▶ AIM OF THE TASK: Copy word for word the lines from the start of the records through the line that contains "client of [Recovery] reads it. *)", both included.

Collected data
::::::::::
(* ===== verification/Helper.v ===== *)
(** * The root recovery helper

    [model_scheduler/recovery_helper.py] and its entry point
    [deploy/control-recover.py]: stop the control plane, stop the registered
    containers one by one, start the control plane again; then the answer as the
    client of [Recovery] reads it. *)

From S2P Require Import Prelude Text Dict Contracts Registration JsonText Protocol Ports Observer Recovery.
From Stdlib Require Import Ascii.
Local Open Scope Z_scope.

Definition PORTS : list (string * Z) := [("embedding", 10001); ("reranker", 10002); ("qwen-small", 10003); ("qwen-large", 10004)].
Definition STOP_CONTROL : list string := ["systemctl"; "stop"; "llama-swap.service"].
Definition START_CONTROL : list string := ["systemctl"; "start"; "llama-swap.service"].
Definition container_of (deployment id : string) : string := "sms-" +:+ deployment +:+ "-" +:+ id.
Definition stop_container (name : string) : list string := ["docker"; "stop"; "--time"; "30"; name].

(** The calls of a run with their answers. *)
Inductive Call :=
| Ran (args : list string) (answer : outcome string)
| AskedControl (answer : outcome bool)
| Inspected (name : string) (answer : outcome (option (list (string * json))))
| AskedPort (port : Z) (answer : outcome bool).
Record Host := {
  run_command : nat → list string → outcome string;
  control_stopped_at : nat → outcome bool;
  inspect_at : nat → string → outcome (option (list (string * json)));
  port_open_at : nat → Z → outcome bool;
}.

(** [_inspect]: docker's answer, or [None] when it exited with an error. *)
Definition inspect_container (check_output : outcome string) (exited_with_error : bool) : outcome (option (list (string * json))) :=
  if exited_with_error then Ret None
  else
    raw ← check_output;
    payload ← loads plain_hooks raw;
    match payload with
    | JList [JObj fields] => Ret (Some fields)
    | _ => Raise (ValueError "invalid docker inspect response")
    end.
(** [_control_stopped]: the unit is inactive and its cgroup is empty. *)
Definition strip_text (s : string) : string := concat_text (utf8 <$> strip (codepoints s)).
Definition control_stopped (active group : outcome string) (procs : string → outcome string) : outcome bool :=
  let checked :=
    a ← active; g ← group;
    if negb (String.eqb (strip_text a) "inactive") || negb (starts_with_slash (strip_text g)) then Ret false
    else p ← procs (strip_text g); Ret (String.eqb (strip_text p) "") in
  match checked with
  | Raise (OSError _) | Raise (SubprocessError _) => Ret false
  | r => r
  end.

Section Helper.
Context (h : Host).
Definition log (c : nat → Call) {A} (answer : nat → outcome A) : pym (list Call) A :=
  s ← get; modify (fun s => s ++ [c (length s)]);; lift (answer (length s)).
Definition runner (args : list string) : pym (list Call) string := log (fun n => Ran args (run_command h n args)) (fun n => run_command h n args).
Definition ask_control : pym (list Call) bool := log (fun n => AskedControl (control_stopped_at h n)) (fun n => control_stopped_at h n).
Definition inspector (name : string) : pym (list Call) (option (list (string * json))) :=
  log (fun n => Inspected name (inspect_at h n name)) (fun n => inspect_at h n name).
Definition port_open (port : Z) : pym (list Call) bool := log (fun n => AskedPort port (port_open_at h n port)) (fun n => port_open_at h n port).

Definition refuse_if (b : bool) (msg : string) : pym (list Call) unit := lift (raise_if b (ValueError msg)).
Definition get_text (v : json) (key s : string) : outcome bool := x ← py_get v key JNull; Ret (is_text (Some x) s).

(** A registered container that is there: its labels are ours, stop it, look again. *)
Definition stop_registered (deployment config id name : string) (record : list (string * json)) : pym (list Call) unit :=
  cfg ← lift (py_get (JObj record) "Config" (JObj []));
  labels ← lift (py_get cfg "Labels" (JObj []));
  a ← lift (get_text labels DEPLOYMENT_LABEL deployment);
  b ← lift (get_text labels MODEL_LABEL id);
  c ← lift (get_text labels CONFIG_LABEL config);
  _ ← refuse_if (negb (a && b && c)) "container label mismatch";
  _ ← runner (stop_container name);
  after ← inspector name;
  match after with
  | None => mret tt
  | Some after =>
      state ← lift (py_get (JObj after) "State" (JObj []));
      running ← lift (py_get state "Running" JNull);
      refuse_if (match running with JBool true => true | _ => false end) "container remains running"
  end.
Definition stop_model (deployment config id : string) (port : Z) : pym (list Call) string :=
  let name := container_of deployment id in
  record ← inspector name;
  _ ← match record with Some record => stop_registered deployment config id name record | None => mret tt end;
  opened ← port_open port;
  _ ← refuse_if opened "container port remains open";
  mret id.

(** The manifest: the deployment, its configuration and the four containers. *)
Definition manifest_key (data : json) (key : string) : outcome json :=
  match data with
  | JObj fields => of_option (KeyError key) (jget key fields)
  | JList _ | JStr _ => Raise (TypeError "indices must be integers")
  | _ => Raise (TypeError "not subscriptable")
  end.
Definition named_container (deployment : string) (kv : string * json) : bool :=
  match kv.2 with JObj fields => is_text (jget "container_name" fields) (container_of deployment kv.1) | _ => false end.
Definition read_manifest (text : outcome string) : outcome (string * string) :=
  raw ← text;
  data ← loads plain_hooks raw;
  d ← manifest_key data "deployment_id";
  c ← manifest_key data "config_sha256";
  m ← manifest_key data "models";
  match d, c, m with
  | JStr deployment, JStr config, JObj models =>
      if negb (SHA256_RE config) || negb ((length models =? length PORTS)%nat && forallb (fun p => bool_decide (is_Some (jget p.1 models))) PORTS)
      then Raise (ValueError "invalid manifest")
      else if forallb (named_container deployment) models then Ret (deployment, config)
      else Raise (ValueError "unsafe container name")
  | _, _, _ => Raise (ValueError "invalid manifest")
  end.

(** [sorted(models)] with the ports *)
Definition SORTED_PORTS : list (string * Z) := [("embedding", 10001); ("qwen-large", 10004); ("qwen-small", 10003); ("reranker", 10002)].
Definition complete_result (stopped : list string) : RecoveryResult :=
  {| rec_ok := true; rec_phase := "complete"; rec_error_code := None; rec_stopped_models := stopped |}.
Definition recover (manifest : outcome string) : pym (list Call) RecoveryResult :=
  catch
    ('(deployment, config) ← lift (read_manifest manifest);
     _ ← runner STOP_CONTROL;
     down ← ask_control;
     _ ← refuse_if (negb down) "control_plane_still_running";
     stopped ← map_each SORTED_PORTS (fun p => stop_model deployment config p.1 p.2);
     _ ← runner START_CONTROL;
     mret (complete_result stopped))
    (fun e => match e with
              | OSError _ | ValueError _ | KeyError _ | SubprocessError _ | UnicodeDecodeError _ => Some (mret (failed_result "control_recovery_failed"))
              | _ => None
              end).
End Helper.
::::::::::
▶ ANSWER TO THE EXERCISE:
(* ===== verification/Helper.v ===== *)
(** * The root recovery helper

    [model_scheduler/recovery_helper.py] and its entry point
    [deploy/control-recover.py]: stop the control plane, stop the registered
    containers one by one, start the control plane again; then the answer as the
    client of [Recovery] reads it. *)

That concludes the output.